L'histoire de Lili Boniche suit celle de la communauté juive et pied-noir d'Algérie d'avant-guerre. En 1933, le jeune Elie joue de la mandoline dans la basse casbah d'Alger. Très tôt, il retient tous les airs que jouent les phonos des cafés maures. M. Boniche père, joueur de mandole, confie son rejeton à Saoud l'Oranais, maître du luth et de la tradition arabo-andalouse, dont l'élève la plus rayonnante s'appelle alors Reinette l'Oranaise. Pendant trois ans, le musicien enseigne à Elie le luth et les subtilités du classique arabo-andalou et de ses dérivés, le châabi et le haouzi. De retour à Alger deux ans plus tard, à 15 ans et demi, Lili Boniche et son orchestre commencent à écumer les nuits de la Ville blanche. M. Azrou, directeur de Radio-Alger, leur offre une tranche d'une heure hebdomadaire l'après-midi.

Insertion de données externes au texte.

(** *** New edges *)
Lemma sound_depends s task p :
  (store_wf s → task ∈ ids s ∧ p ∈ ids s
    ∧ (∀ t, t ∈ tasks s → Task.id t = task → started (Task.status t) = false)) →
  waits_for s (Node.Task p) (Node.Task task) = false →
  sound s (s <| Tables.dependencies := Tables.dependencies s ++ [(task, p)] |>).
Proof.
  intros Hin Hno%waits_for_none Hwf. destruct (Hin Hwf) as (Htask & Hp & Hst). split; try apply Hwf.
  - intros a b. simpl. rewrite elem_of_app, list_elem_of_singleton.
    intros [Hab|[= -> ->]]; [by apply (wf_dependencies s Hwf)|done].
  - eapply acyclic_add; [apply (wf_acyclic s Hwf)|exact Hno|]. intros [a|g] b.
    + rewrite !waits_task. simpl. setoid_rewrite elem_of_app. setoid_rewrite list_elem_of_singleton.
      naive_solver.
    + rewrite !waits_goal. auto.
  - intros t Ht Hs q. simpl. rewrite elem_of_app, list_elem_of_singleton.
    intros [Hq|[= Hid ->]]; [by apply (wf_started s Hwf t)|].
    rewrite (Hst t Ht Hid) in Hs. done.
Qed.
Lemma sound_depends_goal s task goal :
  (store_wf s → task ∈ ids s) →
  waits_for s (Node.Goal goal) (Node.Task task) = false →
  sound s (s <| Tables.goal_dependencies := Tables.goal_dependencies s ++ [(task, goal)] |>).
Proof.
  intros Hin Hno%waits_for_none Hwf. split; try apply Hwf.
  - intros a b. simpl. rewrite elem_of_app, list_elem_of_singleton.
    intros [Hab|[= -> ->]]; [by eapply (wf_goal_dependencies s Hwf)|by apply Hin].
  - eapply acyclic_add; [apply (wf_acyclic s Hwf)|exact Hno|]. intros [a|g] b.
    + rewrite !waits_task. simpl. setoid_rewrite elem_of_app. setoid_rewrite list_elem_of_singleton.
      naive_solver.
    + rewrite !waits_goal. auto.
Qed.
(** A task moves into a goal it does not wait for, or out of its goal. *)
Lemma sound_member s task goal change :
  (∀ t, Task.id (change t) = Task.id t ∧ Task.status (change t) = Task.status t
        ∧ Task.goal_id (change t) = goal) →
  (∀ g, goal = Some g → ¬ rtc (waits s) (Node.Task task) (Node.Goal g)) →
  sound s (update_task s task change).
Proof.
  intros Hchange Hno Hwf. apply (moved_wf s); [|done..| |done].
  - unfold tasks. simpl. apply Forall2_fmap_r, Forall_Forall2_diag, Forall_forall. intros t _.
    change (moves (may_start s) t (if is_task task t then change t else t)).
    destruct (is_task task t); [|apply moves_refl]. destruct (Hchange t) as (Hid & Hst & _).
    unfold moves. rewrite Hid, Hst. auto.
  - destruct goal as [g|].
    + eapply acyclic_add; [apply (wf_acyclic s Hwf)|by apply Hno|]. intros [a|a] b.
      * rewrite !waits_task. auto.
      * rewrite !waits_goal. unfold tasks at 1. simpl. intros (t' & Ht' & -> & Hg & Hst).
        apply list_elem_of_fmap in Ht' as (t & -> & Ht). unfold is_task in *. case_bool_decide as Hid.
        -- right. destruct (Hchange t) as (Hid' & _ & Hgoal). rewrite Hgoal in Hg. simplify_eq.
           split; [done|congruence].
        -- left. eauto.
    + eapply acyclic_sub; [|apply (wf_acyclic s Hwf)]. intros [a|a] b.
      * rewrite !waits_task. auto.
      * rewrite !waits_goal. unfold tasks at 1. simpl. intros (t' & Ht' & -> & Hg & Hst).
        apply list_elem_of_fmap in Ht' as (t & -> & Ht). unfold is_task in *. case_bool_decide; [|eauto].
        destruct (Hchange t) as (_ & _ & Hgoal). congruence.
Qed.
(** A fresh row, that nothing leads from yet. *)
Lemma sound_appended s t q :
  Queue.tasks q = tasks s ++ [t] → (store_wf s → Task.id t ∉ ids s) → started (Task.status t) = false →
  sound s (on_queue s q).
Proof.
  intros Htasks Hfresh Hst Hwf. specialize (Hfresh Hwf).
  assert (tasks (on_queue s q) = tasks s ++ [t]) as Hts by exact Htasks.
  assert (ids (on_queue s q) = ids s ++ [Task.id t]) as Hids by (unfold ids; by rewrite Hts, fmap_app).
  assert (∀ b, ¬ waits s (Node.Task (Task.id t)) b) as Hleaf.
  { intros b. rewrite waits_task.
    intros [(p & _ & Hin)|[(g & _ & Hin)|(r & _ & Hin)]]; apply Hfresh;
      [apply (wf_dependencies s Hwf _ _ Hin)|apply (wf_goal_dependencies s Hwf _ _ Hin)
      |apply (wf_replacements s Hwf _ _ Hin)]. }
  assert (∀ p, completed s p → completed (on_queue s q) p) as Hcomp.
  { intros p (x & Hx & Hxp). exists x. rewrite Hts, elem_of_app. auto. }
  split; rewrite ?Hids.
  - apply NoDup_app. split_and!; [apply Hwf| |apply NoDup_singleton].
    intros x Hx ->%list_elem_of_singleton. by apply Hfresh.
  - intros a b Hin%(wf_dependencies s Hwf). rewrite !elem_of_app. naive_solver.
  - intros a b Hin%(wf_goal_dependencies s Hwf). rewrite elem_of_app. auto.
  - intros a b Hin%(wf_replacements s Hwf). rewrite elem_of_app. auto.
  - destruct (Task.goal_id t) as [g|] eqn:Hg.
    + eapply (acyclic_add _ _ (Node.Goal g) (Node.Task (Task.id t))); [apply (wf_acyclic s Hwf)| |].
      { intros Hpath. inversion Hpath as [|? b ? Hb]; subst. by apply (Hleaf b). }
      intros [a|a] b; [by rewrite !waits_task; auto|]. rewrite !waits_goal, Hts.
      setoid_rewrite elem_of_app. setoid_rewrite list_elem_of_singleton. naive_solver.
    + eapply acyclic_sub; [|apply (wf_acyclic s Hwf)]. intros [a|a] b; [by rewrite !waits_task; auto|].
      rewrite !waits_goal, Hts. setoid_rewrite elem_of_app. setoid_rewrite list_elem_of_singleton. naive_solver.
  - intros x. rewrite Hts, elem_of_app, list_elem_of_singleton. intros [Hx| ->] Hs; [|congruence].
    intros p Hp. by apply Hcomp, (wf_started s Hwf x).
Qed.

IL RACCROCHE SA GUITARE ET SE LANCE DANS LES AFFAIRES


"Chez nous, les soirées duraient jusqu'à 3 heures du matin. A minuit, les pauvres, je sentais qu'ils s'enquiquinaient avec le répertoire classique. Je ne pouvais pas les laisser comme ça", racontait-il au Monde en 1991. Et Lili sort alors de sa musette quelques farces en "françarabe", conviviales, dansantes. D'Alexandrie à Beyrouth, d'Alger à Paris, où plusieurs "cabarets orientaux" se sont ouverts, la musique arabe se frotte à l'Occident, au jazz et aux musiques afro-latines.

A l'instar du "rossignol" Salim Hillali, champion des espagnolades, ou du dandy algérois Abdel Gobansi, Boniche mélange les styles : rumbas, paso-doble, tangos lui servent à adapter de nombreux standards occidentaux, à écrire des chansons en "françarabe", genre inventé au Liban et en Egypte dans les années 1910.

Il abandonne le luth pour la guitare, adapte des tangos, des paso-doble, des istihbar (préludes) à tour de bras, compose de généreuses complaintes (Alger, Alger) et met des couleurs endiablées sur des chansons de mariage, où l'on retrouve la trace de Perez Prado, venu ensorceler l'Algérie. A la veille de la seconde guerre mondiale, Lili Boniche est célèbre au Maghreb, il fait des tournées puis anime le théâtre aux armées. Tous les lundis, galas à l'opéra d'Alger pour les militaires.

En 1946, il tente l'aventure parisienne. Il se produit au Soleil d'Algérie, cabaret proche de la place Pigalle, qu'aimait fréquenter François Mitterrand. Mais le chanteur se marie, raccroche sa guitare et se lance dans les affaires. De retour à Alger en 1950, il devient propriétaire de quatre cinémas du centre-ville. Avec les premiers attentats en 1958, les salles se vident. L'indépendance le ramène à Paris.

Quand il revient sur le devant de la scène médiatique en 1990, il a 69 ans. Il a fait faillite (une entreprise de fournitures pour les administrations) et chante toujours son impérissable L'Oriental, sans barrière de langues ou de genre, répétant : "Chanson triste ou chanson gaie, moi je chante ce qu'il me plaît. Musique arabe ou espagnole, la musique c'est mon idole..." En 2003, Lili Boniche avait pris sa retraite. Ce Parigot d'adoption s'était retiré à Cannes avec sa seconde épouse, Josette.